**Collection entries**
○ ○ ○ ○ ○

Lemma gen_movi_sound inf r r' op t v :
  sound inf r -> t ∈ dom inf -> regs_ok r' -> (forall u, u <> t -> rd r' u = rd r u) ->
  type_for (move_type (tcg_op_defs (opc op))) (ty t) = true -> uint 64 v -> (ty t = TYPE_I32 -> u32 v = 0 -> v = 0) ->
  rd r' t = const_value (ty t) v -> sound (tcg_opt_gen_movi inf op t v).1 r'.
Proof.
  intros Hs Ht Hr' Hrd Hty Hv H0 Hx. pose proof (reset_sound inf r r' t Hs Ht Hr' Hrd) as Hs'.
  destruct Hs as (_ & Hring & _). apply elem_of_dom in Ht as [ti Ht].
  pose proof (reset_lookup inf Hring t ti t Ht) as L. rewrite decide_True in L by done.
  unfold tcg_opt_gen_movi. cbn [fst]. rewrite (set_const_some _ _ _ _ _ L). cbn [prev_copy next_copy mask].
  rewrite (set_mask_some _ _ _ _ (lookup_insert_eq _ _ _)), insert_insert_eq. cbn [is_const prev_copy next_copy val].
  apply (record_sound _ _ t (mk_info false t t (val ti) all_ones)); [done|done|]. rewrite Hx. by apply movi_facts.
Qed.

(** The value a move of type [t] gives. *)
Definition mov_value (t : op_type) (x : Z) : Z := match t with Int w => wrap (bits w) x | Vec => x end.

(** Sources that a move of type [t] may have. *)
Definition src_for (t : op_type) (y : TCGType) : bool := match t with Int W32 => is_int y | _ => type_for t y end.

Lemma sound_facts inf r t i : sound inf r -> inf !! t = Some i -> facts (ty t) (is_const i) (val i) (mask i) (rd r t).
Proof. intros (_ & _ & Hi) Ht. by destruct (Hi t i Ht) as (_ & _ & _ & H). Qed.

Lemma mov_value_id t y x : type_for t y = true -> uint (type_bits y) x -> mov_value t x = x.
Proof. intros Ht Hx. destruct t as [[]|]; [| |done]; destruct y; try done; by apply wrap_id. Qed.

(** A mov that was not dropped. *)
Lemma gen_mov_sound inf r r' op dst src :
  sound inf r -> dst ∈ dom inf -> src ∈ dom inf -> src <> dst -> regs_ok r' -> (forall u, u <> dst -> rd r' u = rd r u) ->
  let t := move_type (tcg_op_defs (opc op)) in
  type_for t (ty dst) = true -> src_for t (ty src) = true -> (t = Vec -> ty src = ty dst) ->
  ts_are_copies inf dst src = false -> rd r' dst = mov_value t (rd r src) ->
  sound (tcg_opt_gen_mov s inf op dst src).1 r'.
Proof.
  intros Hs Hd Hsrc Hne Hr' Hrd t Hty Hst Hvec Hnc Hx. unfold tcg_opt_gen_mov. rewrite Hnc. fold t.
  pose proof (reset_sound inf r r' dst Hs Hd Hr' Hrd) as Hs1. pose proof Hs as (Hr & Hring & Hi).
  apply elem_of_dom in Hd as [di Hd]. apply elem_of_dom in Hsrc as [si Hsi].
  pose proof (sound_facts _ _ _ _ Hs Hsi) as Fs. pose proof (sound_facts _ _ _ _ Hs Hd) as Fd.
  pose proof (reset_lookup inf Hring dst di) as L. pose proof (L dst Hd) as Ld. rewrite decide_True in Ld by done.
  pose proof (L src Hd) as Ls. rewrite decide_False, Hsi in Ls by done. cbn [fmap option_fmap option_map] in Ls.
  unfold arg_mask. rewrite (ts_info_some _ _ _ Ls). cbn [mask unlink with_links].
  rewrite (set_mask_some _ _ _ _ Ld). cbn [is_const prev_copy next_copy val].
  assert (facts (ty dst) false (val di) (garbage_high t (mask si)) (rd r' dst)) as F1.
  { destruct t as [w|] eqn:Et; rewrite Hx; cbn [mov_value].
    - apply (mov_low_facts w (ty src) (ty dst) (is_const si) (val si)); [destruct w, (ty src); done|done|apply Fd].
    - split; [apply Fd|]. split; [apply Fs|]. split; [|done]. cbn in Hty. by destruct (ty dst). }
  pose proof (record_sound _ r' dst _ false (val di) (garbage_high t (mask si)) Hs1 Ld F1) as Hs2. cbn [prev_copy next_copy] in Hs2.
  set (inf2 := <[dst := _]> (reset_ts dst inf)) in *. case_decide as Ety; [|done].
  assert (inf2 !! dst = Some (mk_info false dst dst (val di) (garbage_high t (mask si)))) as L2 by apply lookup_insert_eq.
  assert (inf2 !! src = Some (unlink dst di si)) as L2s by (unfold inf2; by rewrite lookup_insert_ne by congruence).
  assert (rd r' src = rd r' dst) as Eq.
  { rewrite Hx, (Hrd src Hne). symmetry. apply (mov_value_id t (ty dst)); [done|]. unfold ty. rewrite <- Ety.
    apply rd_range; [done|]. by destruct (Hi src si Hsi). }
  pose proof (join_sound inf2 r' src dst _ Hs2 (elem_of_dom_2 _ _ _ L2s) L2 eq_refl eq_refl Hne Ety Eq) as Hs3.
  fold (join_ring src dst inf2). cbn [fst]. set (inf3 := join_ring src dst inf2) in *.
  pose proof (join_lookup inf2 src dst _ _ dst ltac:(apply Hs2) L2s L2 eq_refl eq_refl Hne) as L3. rewrite decide_True in L3 by done.
  pose proof (join_lookup inf2 src dst _ _ src ltac:(apply Hs2) L2s L2 eq_refl eq_refl Hne) as L3s. rewrite decide_False, L2s in L3s by done.
  fold inf3 in L3, L3s. cbn [fmap option_fmap option_map] in L3s. unfold arg_is_const, arg_val. rewrite (ts_info_some _ _ _ L3s).
  cbn [is_const val with_links unlink]. rewrite (set_const_some _ _ _ _ _ L3). apply (record_sound _ _ dst _ _ _ _ Hs3 L3). cbn [mask with_links].
  rewrite <- Eq, (Hrd src Hne). change (ty src = ty dst) in Ety. apply mov_facts; [done| |by rewrite <- Ety].
  rewrite <- Ety. apply rd_range; [done|]. by destruct (Hi src si Hsi).
Qed.

(** ** The walk over the copies *)

Lemma copies_loop_sound inf r p fuel ts i j :
  sound inf r -> i ∈ dom inf -> copies_loop fuel inf p ts i = Some j ->
  p j = true /\ j ∈ dom inf /\ ty j = ty i /\ rd r j = rd r i.
Proof.
  intros Hs. pose proof Hs as (_ & Hring & Hi). revert i. induction fuel as [|fuel IH]; intros i Hin; [done|]. cbn [copies_loop].
  destruct (i =? ts); [done|]. destruct (p i) eqn:Ep; [by intros [= <-]|]. apply elem_of_dom in Hin as [ii Hii].
  rewrite (ts_info_some _ _ _ Hii). destruct (Hi i ii Hii) as (_ & Ty & Eq & _). destruct (Hring i ii Hii) as [(jn & Hn & _) _].
  intros H. apply IH in H as (? & ? & Ty' & Eq'); [|by apply elem_of_dom_2 in Hn]. rewrite Ty', Eq', Ty, Eq. done.
Qed.

Lemma copies_sound inf r p ts j : sound inf r -> ts ∈ dom inf -> copies inf p ts = Some j ->
  p j = true /\ j ∈ dom inf /\ ty j = ty ts /\ rd r j = rd r ts.
Proof.
  intros Hs [i Hts]%elem_of_dom. pose proof Hs as (_ & Hring & Hi). unfold copies. rewrite (ts_info_some _ _ _ Hts).
  destruct (Hi ts i Hts) as (_ & Ty & Eq & _). destruct (Hring ts i Hts) as [(jn & Hn & _) _].
  intros H. apply (copies_loop_sound _ _ _ _ _ _ _ Hs) in H as (? & ? & Ty' & Eq'); [|by apply elem_of_dom_2 in Hn].
  rewrite Ty', Eq', Ty, Eq. done.
Qed.

Lemma are_copies_sound inf r t1 t2 : sound inf r -> t1 ∈ dom inf -> ts_are_copies inf t1 t2 = true ->
  ty t1 = ty t2 /\ rd r t1 = rd r t2.
Proof.
  intros Hs Hd. unfold ts_are_copies. destruct (Z.eqb_spec t1 t2) as [-> |]; [done|]. destruct (_ || _); [done|].
  destruct (copies inf _ t1) as [j|] eqn:E; [|done]. intros _. apply (copies_sound _ _ _ _ _ Hs Hd) in E as (Ej & _ & Ty & Eq).
  apply Z.eqb_eq in Ej as ->. by rewrite Ty, Eq.
Qed.

Lemma better_copy_sound inf r t : sound inf r -> t ∈ dom inf ->
  let u := find_better_copy s inf t in u ∈ dom inf /\ ty u = ty t /\ rd r u = rd r t.
Proof.
  intros Hs Hd. unfold find_better_copy. destruct (temp_global _); [done|].
  destruct (copies inf _ t) as [i|] eqn:E; [by destruct (copies_sound _ _ _ _ _ Hs Hd E) as (_ & H)|].
  destruct (negb _); [|done]. destruct (copies inf (fun _ => temp_local (temps s t)) t) as [i|] eqn:E'; [|done].
  by destruct (copies_sound _ _ _ _ _ Hs Hd E') as (_ & H).
Qed.

(** The temps an operation uses become known. *)
Lemma init_sound inf r t : sound inf r -> valid t = true -> sound (init_ts_info t inf) r /\ t ∈ dom (init_ts_info t inf) /\ dom inf ⊆ dom (init_ts_info t inf).
Proof.
  intros Hs Hv. unfold init_ts_info. destruct (inf !! t) as [i|] eqn:E; [split; [done|]; split; [by apply elem_of_dom_2 in E|done]|].
  pose proof Hs as (Hr & Hring & Hi). split; [|rewrite dom_insert_L; set_solver].
  assert (forall u j, inf !! u = Some j -> next_copy j <> t /\ prev_copy j <> t) as Hoff.
  { intros u j Hu. destruct (Hring u j Hu) as [(jn & Hn & _) (jp & Hp & _)]. split; congruence. }
  split; [done|]. split.
  - intros u j. destruct (decide (u = t)) as [-> |Hu].
    + rewrite lookup_insert_eq. intros [= <-]. cbn. rewrite lookup_insert_eq. by split; eexists.
    + rewrite lookup_insert_ne by congruence. intros Huj. destruct (Hoff u j Huj) as [Nn Np].
      rewrite !lookup_insert_ne by congruence. by apply Hring.
  - intros u j. destruct (decide (u = t)) as [-> |Hu].
    + rewrite lookup_insert_eq. intros [= <-]. split; [done|]. split; [done|]. split; [done|]. cbn. apply fresh_facts; [by apply rd_range|by vm_compute].
    + rewrite lookup_insert_ne by congruence. apply Hi.
Qed.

○ ○ ○ ○ ○

**WHAT TO WORK ON**
Take every line above that includes "split" and list it.

**YOUR RESPONSE**
    - split; [apply Fd|]. split; [apply Fs|]. split; [|done]. cbn in Hty. by destruct (ty dst). }
  intros Hs Hv. unfold init_ts_info. destruct (inf !! t) as [i|] eqn:E; [split; [done|]; split; [by apply elem_of_dom_2 in E|done]|].
  pose proof Hs as (Hr & Hring & Hi). split; [|rewrite dom_insert_L; set_solver].
  { intros u j Hu. destruct (Hring u j Hu) as [(jn & Hn & _) (jp & Hp & _)]. split; congruence. }
  split; [done|]. split.
    + rewrite lookup_insert_eq. intros [= <-]. cbn. rewrite lookup_insert_eq. by split; eexists.
    + rewrite lookup_insert_eq. intros [= <-]. split; [done|]. split; [done|]. split; [done|]. cbn. apply fresh_facts; [by apply rd_range|by vm_compute].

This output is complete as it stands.